Architizer News
Reverse Engineering the Refrigerator
February 21, 2012
Jihyun Ryou is interested in food preservation. “I’ve learned that we hand over the responsibility of taking care of food to the technology, the refrigerator,” she explains. “We don’t observe the food anymore, and we don’t understand how to treat it,” she adds. To Ryou, design is not about making life easier but about propagating knowledge. Instead of concealing, design reveals time-tested rituals, processes and traditions, finding new ways to elucidate them.
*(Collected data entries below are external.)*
(* ===== verification/Script.v ===== *)
(** * Script: operations on a replicated database, one statement at a time

    The platform services (workflows, flows, pipelines) keep their state in a
    replicated SQLite database and reach it over the network.  A [Script] is an operation
    as the code writes it: a sequence of statements, reads, clock readings, random
    identifiers and questions to other programs, each continuing with the answer.
    A statement answers with the rows it affected, or with an error.

    [play] runs one script alone, the environment given by oracles.  [step] runs many
    scripts at once: statements are atomic and interleave freely; with [faults] a
    statement may be refused, be applied with its answer lost, or its script end. *)

From Stdlib Require Import ZArith Lia.
From stdpp Require Import prelude gmap strings list.
From S2P Require Import Prelude.
Open Scope Z_scope.

Section script.
Context {Db Stmt Q Ans E : Type}.

Inductive Script {A : Type} : Type :=
| Ret (a : A)
| Stop (e : E)
| Exec (s : Stmt) (k : option Z -> Script)
| Read {X : Type} (q : Db -> X) (k : option X -> Script)
| ClockRead (k : Z -> Script)
| Draw (k : string -> Script)
| Ask (q : Q) (k : Ans -> Script).
Arguments Script : clear implicits.

Fixpoint bind {A B} (m : Script A) (f : A -> Script B) : Script B :=
  match m with
  | Ret a => f a
  | Stop e => Stop e
  | Exec s k => Exec s (fun r => bind (k r) f)
  | Read q k => Read q (fun x => bind (k x) f)
  | ClockRead k => ClockRead (fun z => bind (k z) f)
  | Draw k => Draw (fun i => bind (k i) f)
  | Ask q k => Ask q (fun a => bind (k a) f)
  end.

(** The outcome of an operation as a value, where the code goes on after an error. *)
Fixpoint catch {A} (m : Script A) : Script (result A E) :=
  match m with
  | Ret a => Ret (Ok a)
  | Stop e => Ret (Err e)
  | Exec s k => Exec s (fun r => catch (k r))
  | Read q k => Read q (fun x => catch (k x))
  | ClockRead k => ClockRead (fun z => catch (k z))
  | Draw k => Draw (fun i => catch (k i))
  | Ask q k => Ask q (fun a => catch (k a))
  end.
Thus, for her ‘Save Food From the Fridge‘ project, Ryou has crafted a series of food storage contraptions that counter the hidden, black box technology of the refrigerator by relying on “traditional oral knowledge [that] has been accumulated from experience.” More after the jump.
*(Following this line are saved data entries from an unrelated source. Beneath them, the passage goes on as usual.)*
(* ===== verification/Workflow.v ===== *)
(** * Workflow: durable workflows (crates/rf/src/workflow.rs, the step functions of runtime.rs)

    A workflow is one replicated database with its instances, the log of their steps,
    their signals and events.  [Stmt] has one constructor for each statement the module
    issues, [run] gives their meaning, and the operations are scripts of statements:
    [create_instance_in_group], [send_signal], [step_record], [step_sleep],
    [step_signal], [claim_one], [advance] and the others.  [Prog] is the user's code as
    the step functions of the JavaScript runtime see it and [run_prog] is that
    runtime: looking steps up, calling user functions, parking.

    A JSON value is represented by the text [serde_json] writes for it. *)

From Stdlib Require Import ZArith Lia Ascii.
From stdpp Require Import prelude gmap sorting strings list pretty.
From S2P Require Import Prelude Text Script Hlc Identity Envelope Kv Cron Claim Manifest Quorum DataAudit Observability Store Node NodeFacts Resource.
Open Scope Z_scope.

Definition WORKFLOW_KIND : string := "workflow".
Definition MAX_INPUT_BYTES : Z := 4 * 1024 * 1024.
Definition MAX_RESULT_BYTES : Z := 4 * 1024 * 1024.
Definition LEASE_MS : Z := 5 * 60 * 1000.

Record WorkflowToken : Type := mkToken {
  token_id : string;
  label : string;
  sha256_hex : string;
  last_four : string;
  token_created_at_ms : Z
}.

Record WorkflowSpec : Type := mkWorkflowSpec {
  wf_description : string;
  worker : string;
  wf_entrypoint : string;
  wf_suspended : bool;
  wf_suspend_reason : string;
  wf_retention_days : Z;
  wf_instance_retries : Z;
  wf_instance_timeout_seconds : Z;
  cron : option string;
  webhook_enabled : bool;
  hostnames : list string;
  tokens : list WorkflowToken;
  max_concurrent_instances : Z;
  max_concurrent_instances_per_group : Z
}.

(** [WorkflowSpec::default]. *)
Definition default_workflow : WorkflowSpec :=
  mkWorkflowSpec EmptyString "worker" "MyWorkflow" false EmptyString 30 3 (25 * 60) None false [] [] 32 1.

Inductive WfError : Type :=
| WfDescriptionTooLong
| WfBadWorker
| WfBadEntrypoint
| WfBadRetention
| WfTooManyRetries
| WfBadTimeout
| WfBadCron (e : CronParseError)
| WfTooConcurrent
| WfGroupTooConcurrent
| WfTooManyHostnames
| WfBadHostname (h : string)
| WfTooManyTokens
| WfBadToken
| WfTokenMissing
| NotAWorkflow
| WfUnreadable
| WfResource (e : ResourceError)
| WfMissing
| WfSuspended (reason : string)
| BadInstanceKey
| BadGroup
| BadStepName
| BadStatus
| ValueTooLarge
| InstanceVanished
| KeyConflict
| IdConflict
| InstanceMissing
| InstanceEnded
| LeaseLost
| BadStepStatus
| StepNameTaken
| NoWakeTime
| Unavailable
| EventNotStored
| DispatchFailed (text : string)
| LoopBound.

Definition within (lo hi x : Z) : bool := (lo <=? x) && (x <=? hi).

(** [valid_identifier]. *)
Definition identifier_start (c : ascii) : bool := is_ascii_lowercase c || is_ascii_upper c || bool_decide (c = "_"%char) || bool_decide (c = "$"%char).
Definition identifier_part (c : ascii) : bool := is_ascii_alphanumeric c || bool_decide (c = "_"%char) || bool_decide (c = "$"%char).
Definition valid_identifier (value : string) : bool :=
  match value with
  | EmptyString => false
  | String c rest => identifier_start c && all_bytes identifier_part rest && (slen value <=? 128)
  end.

Definition is_ascii_hexdigit (c : ascii) : bool :=
  is_ascii_digit c || between 97 102 c || between 65 70 c.

Fixpoint check_hostnames (l : list string) : result unit WfError :=
  match l with
  | [] => Ok tt
  | h :: l' => if negb (valid_hostname h) then Err (WfBadHostname h) else check_hostnames l'
  end.

Fixpoint check_tokens (seen : list string) (l : list WorkflowToken) : result unit WfError :=
  match l with
  | [] => Ok tt
  | t :: l' =>
      if negb (slen (token_id t) =? 16) || negb (all_bytes is_ascii_hexdigit (token_id t))
         || negb (slen (sha256_hex t) =? 64) || negb (all_bytes is_ascii_hexdigit (sha256_hex t))
         || negb (slen (last_four t) =? 4) || (128 <? slen (label t)) || bool_decide (token_id t ∈ seen)
      then Err WfBadToken
      else check_tokens (token_id t :: seen) l'
  end.

(** [WorkflowSpec::validate]. *)
Definition validate_workflow (s : WorkflowSpec) : result unit WfError :=
  if (2000 <? slen (wf_description s)) || (2000 <? slen (wf_suspend_reason s)) then Err WfDescriptionTooLong
  else if negb (valid_name (worker s)) then Err WfBadWorker
  else if negb (valid_identifier (wf_entrypoint s)) then Err WfBadEntrypoint
  else if negb (within 1 365 (wf_retention_days s)) then Err WfBadRetention
  else if 100 <? wf_instance_retries s then Err WfTooManyRetries
  else if negb (within 30 (12 * 60 * 60) (wf_instance_timeout_seconds s)) then Err WfBadTimeout
  else
    let? _ := match cron s with
              | Some e => match Cron.parse e with Ok _ => Ok tt | Err x => Err (WfBadCron x) end
              | None => Ok tt
              end in
    if 1000 <? max_concurrent_instances s then Err WfTooConcurrent
    else if 1000 <? max_concurrent_instances_per_group s then Err WfGroupTooConcurrent
    else if 64 <? Z.of_nat (length (hostnames s)) then Err WfTooManyHostnames
    else
      let? _ := check_hostnames (hostnames s) in
      if 64 <? Z.of_nat (length (tokens s)) then Err WfTooManyTokens
      else
        let? _ := check_tokens [] (tokens s) in
        if webhook_enabled s && bool_decide (tokens s = []) then Err WfTokenMissing else Ok tt.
Ryou’s analog appliances explore old kitchen wisdoms. Her distinctive wooden shelves are designed to regulate dryness and humidity, lightness and darkness, and other variables crucial to food preservation, all through simple, natural technologies. Containers of sand are used to keep carrots and leeks upright in their natural positions, miniscule compartments of rice keep spices dry, dangling hooks to dry fresh spice bouquets, and trays and jars of water keep eggplants and bell peppers hydrated and test eggs for freshness (fresh eggs sink!). Ryou’s pleasant-looking contraptions appear like elementary school science experiments, equal parts functional and pedagogical.
Whether or not these petit wall hangings will find a place in the typical American pantry is another story, but Ryou’s project teases out one of the most critical roles of design, to teach us how to live responsibly. As Ryou writes, “My design is a tool to implement that knowledge in a tangible way and slowly it changes the bigger picture of society. I believe that once people are given a tool that triggers their minds and requires a mental effort to use it, new traditions and new rituals can be introduced into our culture.”